» **About this task**: From the entries below, please output exactly the lines starting at the one containing "O => EmptyString" and ending at the one containing "asset_env : Env;", both included.

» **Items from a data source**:
*** Begin section ***

(** * Parcel core: TransformerRunner and the asset request driver

    A shallow embedding of
      packages/core/core/src/TransformerRunner.js
      packages/core/core/src/requests/AssetRequest.js

    Conventions of the embedding.
    - Promises are run to completion in program order; a rejected promise is
      a [Throw] that aborts the rest of the computation.
    - Plugin hooks are functions of the arguments the runner hands them.  A
      hook that receives [new MutableAsset(input)] returns, besides its
      result, the asset as it leaves it (in-place edits through the view).
      [postProcess] receives views of the collected assets and returns,
      besides its result, all of them as it leaves them.
    - Every hook invocation is logged ([HookCall]); cache reads and writes
      are logged one level up ([Event]).
    - Arrays that are compared with [===] carry an address.
    - [runPipeline] can recurse for ever (pipelines that jump to each other),
      so it takes fuel. *)

From Stdlib Require Import ZArith Lia Strings.Byte.
From stdpp Require Import gmap strings list.

Local Open Scope Z_scope.

(** ** Outcomes and the hook log *)

Inductive Err :=
| MissingGenerate      (* Error('Asset has an AST but no generate method is
                          available on the transform') *)
| HeadOfEmptyPipeline  (* TypeError: pipeline[0] is undefined *)
| MapOfNull            (* TypeError: results.map, results is null *)
| IOError (path : string)
| HookThrew (msg : string)
| NullConfig           (* nullthrows *)
| OutOfFuel.           (* the model ran out of fuel; not a program error *)

Inductive Outcome (A : Type) :=
| Ok (a : A)
| Throw (e : Err).
Arguments Ok {A} a.
Arguments Throw {A} e.

Inductive HookResult (X : Type) :=
| Returned (x : X)
| Raised (msg : string).
Arguments Returned {X} x.
Arguments Raised {X} msg.

Inductive HookName :=
| GetConfig | CanReuseAST | Parse | Transform | Generate | PostProcess.

Record HookCall := { hc_transformer : nat; hc_hook : HookName }.

(** Computations of the pipeline: an outcome and the hooks called on the
    way, in call order. *)
Definition P (A : Type) : Type := (Outcome A * list HookCall)%type.

Definition ret {A} (a : A) : P A := (Ok a, []).
Definition throw {A} (e : Err) : P A := (Throw e, []).
Definition bind {A B} (m : P A) (k : A -> P B) : P B :=
  match m with
  | (Ok a, l) => let '(r, l') := k a in (r, l ++ l')
  | (Throw e, l) => (Throw e, l)
  end.
Definition liftO {A} (o : Outcome A) : P A := (o, []).

Notation "'let*' x ':=' m 'in' k" := (bind m (fun x => k))
  (at level 10, x pattern, m at level 100, k at level 200).

(** [await hook(...)]: one log entry, and the hook's exception rethrown. *)
Definition invoke {X} (t : nat) (h : HookName) (r : HookResult X) : P X :=
  (match r with Returned x => Ok x | Raised msg => Throw (HookThrew msg) end,
   [{| hc_transformer := t; hc_hook := h |}]).

(** A JavaScript array together with its identity. *)
Record JsArray (A : Type) := { addr : nat; items : list A }.
Arguments addr {A} _.
Arguments items {A} _.

(** [s.slice(0, -n)] for [n >= 0]; note that [-0] is [0]. *)
Definition slice_0_neg (s : string) (n : nat) : string :=
  match n with
  | O => EmptyString
  | _ => String.substring 0 (String.length s - n)%nat s
  end.

(** [s.slice(1)] *)
Definition slice_1 (s : string) : string :=
  match s with
  | EmptyString => EmptyString
  | String _ r => r
  end.

Definition truthy (s : string) : bool :=
  match s with EmptyString => false | _ => true end.

Module TransformerRunner_js.

Section Runner.

(** Values the runner never looks into. *)
Context {AST SourceMap PluginConfig Env Meta Dependency : Type}.

(** What the module imports from Node and from @parcel/utils. *)
Record Platform := {
  md5 : list byte -> string;            (* md5 digest of a byte sequence *)
  extname : string -> string;           (* path.extname *)
  stringify : Env -> string;            (* JSON.stringify on environments *)
  (* the chunks a read stream on a path delivers; None when the file
     cannot be read *)
  disk : string -> option (list (list byte))
}.

Variable pf : Platform.

Definition md5FromString (s : string) : string := md5 pf (String.list_byte_of_string s).

(** *** Data *)

Inductive Blob :=
| BString (s : string)
| BBuffer (b : list byte)
| BStream (path : string).   (* createReadStream(path) *)

Record File := { file_filePath : string; file_hash : string }.

Record InternalAsset := {
  asset_idBase : string;
  asset_filePath : string;
  asset_type : string;
  asset_content : Blob;
  asset_hash : option string;
  asset_ast : option AST;
  asset_map : option SourceMap;
  asset_env : Env;
  asset_time : Z;                 (* stats.time *)
  asset_size : Z;                 (* stats.size *)
  asset_sideEffects : option bool;
  asset_dependencies : list Dependency;
  asset_connectedFiles : list File;
  asset_isIsolated : bool;
  asset_meta : option Meta
}.

Record TransformerResult := {
  res_type : string;
  res_content : Blob;
  res_ast : option AST;
  res_map : option SourceMap;
  res_dependencies : list Dependency;
  res_connectedFiles : list File;
  res_env : option Env;
  res_isIsolated : bool;
  res_meta : option Meta
}.

(** What [transform] may return: a plain result or a [MutableAsset]. *)
Inductive TransformOutput :=
| Emitted (r : TransformerResult)
| Reified (a : InternalAsset).

Record GenerateOutput := { out_code : Blob; out_map : option SourceMap }.

Record Transformer := {
  tid : nat;   (* identity of the plugin object *)
  t_getConfig :
    option (InternalAsset -> HookResult (option PluginConfig * InternalAsset));
  t_canReuseAST : option (AST -> HookResult bool);
  t_parse :
    option (InternalAsset -> option PluginConfig ->
            HookResult (option AST * InternalAsset));
  t_transform :
    InternalAsset -> option PluginConfig ->
    HookResult (list TransformOutput * InternalAsset);
  t_generate :
    option (InternalAsset -> option PluginConfig ->
            HookResult (GenerateOutput * InternalAsset));
  (* the results, or null, and the assets behind the views as the hook
     leaves them *)
  t_postProcess :
    option (list InternalAsset -> option PluginConfig ->
            HookResult (option (list TransformerResult) * list InternalAsset))
}.

Record CacheEntry := {
  entry_filePath : string;
  entry_env : Env;
  entry_hash : string;
  entry_assets : list InternalAsset;
  entry_initialAssets : option (list InternalAsset)
}.

Record AssetRequest := {
  req_filePath : string;
  req_env : Env;
  req_code : option string;
  req_sideEffects : option bool
}.

Record ParcelOptions := {
  opt_cache : option bool;   (* undefined, true or false *)
  opt_cacheDir : string
}.

(** The [generate] closure of [runTransform]: it captures the transformer
    and the config it was created with. *)
Record GenerateFunc := {
  gen_transformer : Transformer;
  gen_config : option PluginConfig
}.

Record PipelineOpts := {
  po_input : InternalAsset;
  po_originalPipeline : JsArray Transformer;
  po_pipeline : list Transformer;
  po_cacheEntry : option CacheEntry;
  po_previousGenerate : option GenerateFunc
}.

Record PipelineResult := {
  pr_assets : list InternalAsset;
  pr_initialAssets : option (list InternalAsset)
}.

(** Functional updates of the asset fields the runner assigns. *)
Definition set_content_map (a : InternalAsset) (c : Blob)
    (m : option SourceMap) : InternalAsset :=
  {| asset_idBase := asset_idBase a; asset_filePath := asset_filePath a;
     asset_type := asset_type a; asset_content := c;
     asset_hash := asset_hash a; asset_ast := asset_ast a; asset_map := m;
     asset_env := asset_env a; asset_time := asset_time a;
     asset_size := asset_size a; asset_sideEffects := asset_sideEffects a;
     asset_dependencies := asset_dependencies a;
     asset_connectedFiles := asset_connectedFiles a;
     asset_isIsolated := asset_isIsolated a; asset_meta := asset_meta a |}.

*** End section ***

» **Solved exercise**:
  | O => EmptyString
  | _ => String.substring 0 (String.length s - n)%nat s
  end.

(** [s.slice(1)] *)
Definition slice_1 (s : string) : string :=
  match s with
  | EmptyString => EmptyString
  | String _ r => r
  end.

Definition truthy (s : string) : bool :=
  match s with EmptyString => false | _ => true end.

Module TransformerRunner_js.

Section Runner.

(** Values the runner never looks into. *)
Context {AST SourceMap PluginConfig Env Meta Dependency : Type}.

(** What the module imports from Node and from @parcel/utils. *)
Record Platform := {
  md5 : list byte -> string;            (* md5 digest of a byte sequence *)
  extname : string -> string;           (* path.extname *)
  stringify : Env -> string;            (* JSON.stringify on environments *)
  (* the chunks a read stream on a path delivers; None when the file
     cannot be read *)
  disk : string -> option (list (list byte))
}.

Variable pf : Platform.

Definition md5FromString (s : string) : string := md5 pf (String.list_byte_of_string s).

(** *** Data *)

Inductive Blob :=
| BString (s : string)
| BBuffer (b : list byte)
| BStream (path : string).   (* createReadStream(path) *)

Record File := { file_filePath : string; file_hash : string }.

Record InternalAsset := {
  asset_idBase : string;
  asset_filePath : string;
  asset_type : string;
  asset_content : Blob;
  asset_hash : option string;
  asset_ast : option AST;
  asset_map : option SourceMap;
  asset_env : Env;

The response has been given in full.